* _WHAT THIS TASK INVOLVES_
In the entries that follow, the first line to write out is the one containing "Credits.v: a third", and the last is the one containing "- Lamport.v: pkg/clock/lamport.go, as". Reproduce that stretch exactly, with nothing before or after it.
____
(* ===== verification/Prelude.v ===== *)
(** * Ormuz Ledger: a verification development

    Sensors in the sectors of a strait raise events; brokers charge each event
    to a nation on a replicated ledger, queue it as a mission and hand it to a
    station; the station lends it to a drone under a lease; the drone flies
    and reports to the ledger.  The development models the Go code of all of
    these parts as functions and transition systems and proves what makes them
    correct, and where they are not, exactly how they fail.

    ** Reading the model

    A Go function is a function in the monad [go S A := S -> outcome A * S] of
    this file: it returns or panics, and a panic keeps the writes made before
    it.  Fields and functions keep their names.  A Go [int] or [uint64] is a
    [Z] with its wrap-around written out ([wrap64], [wrapu64]); a [string] or
    [[]byte] is a [string] of bytes; a map or [sync.Map] is a [gmap]; a time
    is a [Z] of nanoseconds.  What a function reads from the world ([now], the
    interface addresses, the answers of the network, the order in which a map
    is ranged over) is an argument, so a theorem holds for every value of it.
    What it sends is a list of effects it returns.  Concurrency: a section of
    code that runs under one lock, or one atomic operation, is one step, and
    the theorems on shared state are about arbitrary lists of steps; between
    the steps a goroutine's locals are part of the state (the [hand] of the
    radar and of the broker), or its rest is a term of the type [routine] of
    Threads.v, which a pool runs section by section under any schedule.  The
    load and the deletion of an entry by a [Range] over a [sync.Map] are two
    steps of a goroutine; the filter's cleanup alone takes one, as nobody else
    can change its entries (Inventory.v).

    ** Files

    - Prelude.v: the monad, its laws, loops, the tactics [go_unfold] and the
      hint database of rewrites shared by the other files.
    - GoStd.v: the part of the standard library the code calls (integers,
      Atoi and Itoa, hex, Split, slices, UTF-8, byte order, sorting);
      GoHeap.v: container/heap with its up and down loops.
    - Flow.v: conservation of identifiers along a run, and the walk of a
      janitor over a table, used by the radar and the broker.  Threads.v:
      goroutines as sequences of sections, pools of them, and two logics for
      all schedules: invariants ([behaves]) and at-most-once ([armed]).
      Credits.v: a third one, for processes that do not panic and pay for what
      they send ([affords]; [safe] where nothing is counted).  Custody.v: a
      fourth, on where a thing is: in memory or in the hands of a goroutine
      that is bound to put it back ([minds], [secure]).
    - Model.v: pkg/model/types.go and the structs of internal/domain.
    - Lamport.v: pkg/clock/lamport.go, as calls and instruction by instruction.
    - Queue.v: pkg/queue/priority_queue.go.
    - Interfaces.v: classes for goleveldb ([LevelDB]), ed25519 ([Ed25519]) and
      the transaction codec ([TxCodec]), each with the laws the program relies
      on, and instances that satisfy them, on which the witnesses run; the
      text of an instant ([TimeText]), which Rfc3339.v implements.
    - Json.v, JsonProps.v, JsonDecoded.v: encoding/json on the structs that
      cross the network, its round trips, and what decoding guarantees;
      [JsonTx] implements [TxCodec].  Wire.v: missions and the requests and
      answers of the HTTP interfaces, with the round trips.
    - Keys.v: the nations' seeds, [AuthorizedKeys] and [SignTransaction].
    - LedgerApp.v: internal/ledger/app.go ([NewOrmuzLedgerApp], [CheckTx],
      [FinalizeBlock], [Query], [Commit]); LedgerSpec.v: the abstract ledger
      [AbsLedger] and the relation [ledger_rel]; LedgerProps.v: lemmas;
      LedgerTheorems.v and LedgerQuery.v: the properties.
    - Inventory.v: internal/inventory/idempotency_table.go.
    - Radar.v: pkg/radar (leases, [Nack], [sweep]).
    - Router.v: cmd/broker/routing.go over the interface [Ring] of the
      consistent-hashing library.
    - Buffers.v: cmd/broker/shadowbuffer.go and unverified_buffer.go.
    - HTTPClient.v: pkg/server/http_client.go; LedgerClient.v:
      cmd/broker/ledger_client.go with base64 and the JSON-RPC answers.
      Http.v: requests, answers, the mux and queries of net/http and net/url.
    - Broker.v: cmd/broker/mission_processor.go, http_server.go and main.go;
      BrokerMissions.v: the life of a mission between queue, station and
      janitor; BrokerGossip.v: packets, payments and gossip between brokers;
      BrokerHTTP.v: the handlers on bytes behind [SetupRouter]; Explorer.v:
      the JSON of the ledger's state and its way to the explorer;
      BrokerThreads.v: workers, handlers and loops section by section, each of
      which alone is the function of Broker.v or BrokerHTTP.v; BrokerSafe.v:
      that only short identifiers make them panic; BrokerCustody.v: that no
      section lets go of an event but to put it back; BrokerLive.v:
      the broker under everything that can reach it and every interleaving,
      and the class [Closed] of invariants that every section keeps.
    - Station.v and StationHTTP.v: cmd/station, on decoded requests and on
      bytes; StationThreads.v: its handlers and loops section by section;
      Drone.v: cmd/drone/main.go; Sensor.v and SensorProcess.v:
      internal/sensor/load_generator.go and cmd/sensor/main.go, as functions
      and as goroutines.
    - Validator.v: cmd/ledger/main.go, and crashes of the process.
    - System.v: brokers, stations that may die, and drones over a network that
      may lose, delay, misroute, reorder and duplicate messages; SystemLive.v:
      what they can still reach; Handover.v: a broker, a station and a drone
      on bytes over links that deliver; Processes.v: brokers and stations as
      pools of goroutines that exchange bytes; Cluster.v: a swarm of brokers, each
      with its goroutines; Races.v: runs of it that go wrong.
    - Grid.v: pkg/routing in IEEE binary64 arithmetic.

    The components meet where they meet in the code: the broker's state
    contains a queue, a filter, a router and two buffers and lifts their
    operations ([on_queue] and the like); the station contains a radar, which
    contains a queue; the broker's and the drone's transactions are the bytes
    [FinalizeBlock] decodes; the broker's forwarded packet is the bytes
    another broker's [process] decodes; the station's posts are the requests
    [HandleQueueResolve] answers.

    ** What is shown

    - Ledger: [FinalizeBlock] refines an abstract ledger of balances and an
      append-only archive; balances count the accepted payments; no
      transaction is accepted twice; replay is harmless; replicas that
      accepted the same transactions, in any order, read alike; the explorer shows the state; a validator killed at
      any write and restarted is damaged in one place at most.  What the clients sign and
      serialize is accepted.  The exceptions: short identifiers panic the
      validators, payments ignore the balance.
    - Queue: it refines a bag with priorities, sorts, and starves no one.
    - Clock: every interleaving is linearizable, causal below the end of
      [uint64], and lock-free.
    - Missions: brokers, stations and network together lose none that no drone
      has reported complete, and alter none ([mission_survives]), and can always
      still complete all ([missions_can_complete]); down to the goroutine and
      the byte a live broker keeps every event that no drone has reported, or
      one of its goroutines has it and puts it back
      ([processes_keep_events]); neither the
      radar nor the broker loses or duplicates one, under any interleaving;
      leases hold; janitors take exactly what expired;
      a lost drone's mission returns to the broker; a checkout is resolved
      once; a rescue moves exactly the missions of the sectors gained; under
      every schedule of its goroutines a station does not die and hands back
      no mission more often than it was pulled.
    - Packets: each branch of a worker with its guard; an event is charged at most once per
      window, by one broker and by a swarm that agrees on the owner, whatever
      the interleaving of the workers' sections;
      forwarding keeps causality; verdict and packet commute; brokers that saw
      the same addresses agree on the owners; a charged mission outlives its
      broker.
    - Bytes: whatever bytes reach a broker, its state stays well typed, what
      it sends reads back, and only a short identifier can kill it; which
      requests its API refuses; a mission travels from the queue to the drone
      and back without loss.
    - Drones and sensors: when a flight succeeds, aborts or hangs; what a turn
      of the drone sends; which identifiers the station's query understands;
      under every schedule of the sensor's goroutines a telemetry reaches only
      brokers the DNS named, is read as it was meant and fits the buffer; on
      which environments the simulator runs and on which it panics; where sensors stand in the grid.

    ** Bounds and fuel

    [up], [down] and the heap's other loops take the length of the slice as
    fuel, and the lemmas of GoHeap.v show that they return a heap, never
    [None].  The JSON parser takes twice the length of the document plus two
    ([parse_json_fed]).  [Itoa] uses twenty digits, which covers 64 bits.  An
    HTTP call makes at most four attempts, as the code's [maxRetries] says.
    Theorems whose conclusion fails for identifiers shorter than eight bytes
    carry that length as a hypothesis, because the code slices [eventID[:8]]
    in its log lines; what happens for shorter ones is stated separately.
    Theorems on clocks bound the stamps away from the end of [uint64], where
    the code wraps around ([Sync_wraps]).

    ** Not modelled

    Sockets, HTTP headers, log texts, signals and tickers' periods; the
    internals of goleveldb, ed25519, CometBFT and the hashing ring (interfaces
    with laws); [TelemetryRequest] and [DispatchMissionRequest] of
    pkg/server/api_types.go, which nothing uses and whose floats nothing
    prints or reads, and [RescueEvent] of pkg/model.  Instants are in UTC.
    The drone's main loop is sequential and its flight a transition system of
    its own, so a drone is not a pool of Threads.v.  System.v steps by whole
    sections and delivers messages as values, Processes.v by the sections of
    goroutines and delivers bytes; in it a post whose lease ends outside the
    years 1 to 9999 is not sent, as its text is not modelled there, and
    drones and sensors are the requests and packets that arrive, whatever
    they are.  The deployment files are not modelled. *)

From Stdlib Require Export Ascii.
From stdpp Require Export base tactics option list gmap strings.
From Stdlib Require Export ZArith Lia.

(** ** Go's abnormal control flow

    A Go function runs in a state [S] and either returns a value or panics.
    A panic keeps every write made before it, so the state is outside the
    outcome. *)

Inductive panic : Type :=
| SliceBounds
| IndexRange
| KeySize
| BadArgument.

Inductive outcome (A : Type) : Type :=
| Ret (a : A)
| Panic (p : panic).
Arguments Ret {A} _.
Arguments Panic {A} _.

Definition go (S A : Type) : Type := S → outcome A * S.

Definition go_run {S A} (m : go S A) (s : S) : S := snd (m s).
Definition go_val {S A} (m : go S A) (s : S) : outcome A := fst (m s).

#[export] Instance go_mret S : MRet (go S) := λ A a s, (Ret a, s).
____
* _RESULT_
      Credits.v: a third one, for processes that do not panic and pay for what
      they send ([affords]; [safe] where nothing is counted).  Custody.v: a
      fourth, on where a thing is: in memory or in the hands of a goroutine
      that is bound to put it back ([minds], [secure]).
    - Model.v: pkg/model/types.go and the structs of internal/domain.
    - Lamport.v: pkg/clock/lamport.go, as calls and instruction by instruction.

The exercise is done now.